Luis había cometido, pues, cinco faltas, en cuanto había destruido las reducidas potencias de Italia, aumentado la dominación de un príncipe ya poderoso, introducido a un extranjero que lo era mucho, no residido allí él mismo, ni establecido colonias.

Estas faltas, sin embargo, no podían perjudicarle en vida suya, si él no hubiera cometido una sexta: la de ir a despojar a los venecianos. Era cosa muy razonable y aun necesaria el abatirlos, aun cuando él no hubiera dilatado los dominios de la Iglesia, ni introducido a la España en Italia; pero no debía consentir en la ruina de ellos, porque siendo poderosos de sí mismos, hubieran tenido distantes siempre de toda empresa sobre Lombardía a los otros, ya porque los venecianos no hubieran consentido en ello sin ser ellos mismos los dueños, ya porque los otros no hubieran querido quitarla a la Francia para dársela a ellos, o no tenido la audacia de ir a atacar a estas dos potencias.

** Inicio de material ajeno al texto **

(* ===== verification/BTree.v ===== *)
(** [std::collections::BTreeMap]: finite maps whose iteration order is the
    order of the keys.

    A [btree K A] is a strictly sorted association list. It is a [FinMap], so
    every lemma and tactic of the finite-map library applies to it, and
    [entries] gives what [iter()] gives: the bindings in key order. *)
From stdpp Require Import sorting fin_maps.
From S2P Require Import Prelude.

(** * Total orders: the [Ord] trait *)

Class Ord (K : Type) := {
  cmp : K -> K -> comparison;
  cmp_eq x y : cmp x y = Eq <-> x = y;
  cmp_antisym x y : cmp y x = CompOpp (cmp x y);
  cmp_lt_trans x y z : cmp x y = Lt -> cmp y z = Lt -> cmp x z = Lt
}.

Definition ltb `{Ord K} (x y : K) : bool :=
  match cmp x y with Lt => true | _ => false end.
Definition leb `{Ord K} (x y : K) : bool :=
  match cmp x y with Gt => false | _ => true end.

#[export] Instance Z_ord : Ord Z.
Proof.
  refine {| cmp := Z.compare |}.
  - apply Z.compare_eq_iff.
  - intros; apply Z.compare_antisym.
  - intros x y z. rewrite !Z.compare_lt_iff. lia.
Defined.

(** Bytes of a [String] compare as unsigned integers. *)
Definition ascii_cmp (x y : Ascii.ascii) : comparison :=
  N.compare (Ascii.N_of_ascii x) (Ascii.N_of_ascii y).

Lemma ascii_cmp_eq x y : ascii_cmp x y = Eq <-> x = y.
Proof.
  unfold ascii_cmp. rewrite N.compare_eq_iff. split; [|congruence].
  intros Heq. rewrite <-(Ascii.ascii_N_embedding x), <-(Ascii.ascii_N_embedding y). congruence.
Qed.
Lemma ascii_cmp_antisym x y : ascii_cmp y x = CompOpp (ascii_cmp x y).
Proof. apply N.compare_antisym. Qed.
Lemma ascii_cmp_trans x y z : ascii_cmp x y = Lt -> ascii_cmp y z = Lt -> ascii_cmp x z = Lt.
Proof. unfold ascii_cmp. rewrite !N.compare_lt_iff. lia. Qed.

#[export] Instance ascii_ord : Ord Ascii.ascii := {|
  cmp := ascii_cmp; cmp_eq := ascii_cmp_eq; cmp_antisym := ascii_cmp_antisym; cmp_lt_trans := ascii_cmp_trans
|}.

(** Lexicographic composition, as [#[derive(Ord)]] and [Ordering::then_with]. *)
Definition lex (c d : comparison) : comparison :=
  match c with Eq => d | _ => c end.

Section prod_order.
Context `{Ord A, Ord B}.
Definition prod_cmp (x y : A * B) : comparison := lex (cmp x.1 y.1) (cmp x.2 y.2).

Lemma prod_cmp_eq x y : prod_cmp x y = Eq <-> x = y.
Proof.
  unfold prod_cmp. destruct x as [a b], y as [a' b']; simpl. destruct (cmp a a') eqn:Ha; simpl.
  - apply cmp_eq in Ha as ->. rewrite cmp_eq. naive_solver.
  - split; [done|]. intros [= -> ->]. by rewrite (proj2 (cmp_eq a' a')) in Ha.
  - split; [done|]. intros [= -> ->]. by rewrite (proj2 (cmp_eq a' a')) in Ha.
Qed.
Lemma prod_cmp_antisym x y : prod_cmp y x = CompOpp (prod_cmp x y).
Proof.
  unfold prod_cmp. rewrite (cmp_antisym x.1 y.1), (cmp_antisym x.2 y.2). by destruct (cmp x.1 y.1).
Qed.
Lemma prod_cmp_trans x y z : prod_cmp x y = Lt -> prod_cmp y z = Lt -> prod_cmp x z = Lt.
Proof.
  unfold prod_cmp. destruct x as [a b], y as [a' b'], z as [a'' b'']; simpl.
  destruct (cmp a a') eqn:Ha; simpl; [| |done].
  - apply cmp_eq in Ha as ->. destruct (cmp a' a''); simpl; try done. apply cmp_lt_trans.
  - intros _. destruct (cmp a' a'') eqn:Ha'; simpl; [| |done].
    + apply cmp_eq in Ha' as ->. by rewrite Ha.
    + by rewrite (cmp_lt_trans _ _ _ Ha Ha').
Qed.

#[export] Instance prod_ord : Ord (A * B) := {|
  cmp := prod_cmp; cmp_eq := prod_cmp_eq; cmp_antisym := prod_cmp_antisym; cmp_lt_trans := prod_cmp_trans
|}.
End prod_order.

Section list_order.
Context `{Ord A}.
Fixpoint list_cmp (x y : list A) : comparison :=
  match x, y with
  | [], [] => Eq
  | [], _ :: _ => Lt
  | _ :: _, [] => Gt
  | a :: x, b :: y => lex (cmp a b) (list_cmp x y)
  end.

Lemma list_cmp_eq x y : list_cmp x y = Eq <-> x = y.
Proof.
  revert y. induction x as [|a x IH]; intros [|b y]; simpl; try done.
  destruct (cmp a b) eqn:Hab; simpl.
  - apply cmp_eq in Hab as ->. rewrite IH. naive_solver.
  - split; [done|]. intros [= -> ->]. by rewrite (proj2 (cmp_eq b b)) in Hab.
  - split; [done|]. intros [= -> ->]. by rewrite (proj2 (cmp_eq b b)) in Hab.
Qed.
Lemma list_cmp_antisym x y : list_cmp y x = CompOpp (list_cmp x y).
Proof.
  revert y. induction x as [|a x IH]; intros [|b y]; simpl; try done.
  rewrite (cmp_antisym a b), IH. by destruct (cmp a b).
Qed.
Lemma list_cmp_trans x y z : list_cmp x y = Lt -> list_cmp y z = Lt -> list_cmp x z = Lt.
Proof.
  revert y z. induction x as [|a x IH]; intros [|b y] [|c z]; simpl; try done.
  destruct (cmp a b) eqn:Ha; simpl; [| |done].
  - apply cmp_eq in Ha as ->. destruct (cmp b c); simpl; try done. apply IH.
  - intros _. destruct (cmp b c) eqn:Ha'; simpl; [| |done].
    + apply cmp_eq in Ha' as ->. by rewrite Ha.
    + by rewrite (cmp_lt_trans _ _ _ Ha Ha').
Qed.

#[export] Instance list_ord : Ord (list A) := {|
  cmp := list_cmp; cmp_eq := list_cmp_eq; cmp_antisym := list_cmp_antisym; cmp_lt_trans := list_cmp_trans
|}.
End list_order.

Fixpoint string_cmp (x y : string) : comparison :=
  match x, y with
  | EmptyString, EmptyString => Eq
  | EmptyString, String _ _ => Lt
  | String _ _, EmptyString => Gt
  | String a x, String b y => lex (cmp a b) (string_cmp x y)
  end.

Lemma string_cmp_list x y :
  string_cmp x y = list_cmp (String.list_ascii_of_string x) (String.list_ascii_of_string y).
Proof. revert y. induction x as [|a x IH]; intros [|b y]; simpl; by rewrite ?IH. Qed.

Lemma list_ascii_of_string_inj x y :
  String.list_ascii_of_string x = String.list_ascii_of_string y -> x = y.
Proof.
  intros Heq. rewrite <-(String.string_of_list_ascii_of_string x), Heq.
  apply String.string_of_list_ascii_of_string.
Qed.

Lemma string_cmp_eq x y : string_cmp x y = Eq <-> x = y.
Proof.
  rewrite string_cmp_list, list_cmp_eq. split; [apply list_ascii_of_string_inj|by intros ->].
Qed.
Lemma string_cmp_antisym x y : string_cmp y x = CompOpp (string_cmp x y).
Proof. rewrite !string_cmp_list. apply list_cmp_antisym. Qed.
Lemma string_cmp_trans x y z : string_cmp x y = Lt -> string_cmp y z = Lt -> string_cmp x z = Lt.
Proof. rewrite !string_cmp_list. apply list_cmp_trans. Qed.

#[export] Instance string_ord : Ord string := {|
  cmp := string_cmp; cmp_eq := string_cmp_eq; cmp_antisym := string_cmp_antisym; cmp_lt_trans := string_cmp_trans
|}.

Si alguno dijera que el rey Luis no cedió la Romaña a Alejandro y el reino de Nápoles a la España, más que para evitar una guerra, respondería con las razones ya expuestas, que no debemos dejar nacer un desorden para evitar una guerra, porque acabamos no evitándola; la diferimos únicamente: y no es nunca más que con sumo perjuicio nuestro.

Y si algunos otros alegaran la promesa que el rey había hecho al Papa de ejecutar en favor suyo esta empresa para obtener la disolución de su matrimonio con Juana de Francia y el capelo de Cardenal para el Arzobispado de Ruán, responderé a esta objeción con las explicaciones que daré ahora mismo sobre la fe de los príncipes y modo con que deben guardarla.

El rey Luis perdió, pues, la Lombardía por no haber hecho nada de lo que hicieron cuantos tomaron provincias y quisieron conservarlas. No hay en ello milagro, sino una cosa razonable y ordinaria. Hablé en Nantes de esto con el Cardenal de Ruán, cuando el duque de Valentinois, al que llamaban vulgarmente César Borgia, hijo de Alejandro, ocupaba la Romaña; y habiéndome dicho el cardenal que los italianos no entendían nada de la guerra, le respondí que los franceses no entendían nada de las cosas de Estado, porque si ellos hubieran tenido inteligencia en ellas, no hubieran dejado tomar al Papa un tan grande incremento de dominación temporal. Se vio por experiencia que la que el Papa y la España adquirieron en Italia, les había venido de la Francia, y que la ruina de esta última en Italia dimanó del Papa y de la España. De lo cual podemos deducir una regla general que no engaña nunca, o que a lo menos no extravía más que raras veces: es que el que es causa de que otro se vuelva poderoso obra su propia ruina. No le hace volverse tal más que con su propia fuerza o industria; y estos dos medios de que él se ha manifestado provisto, permanecen muy sospechosos al príncipe que, por medio de ellos, se volvió más poderoso.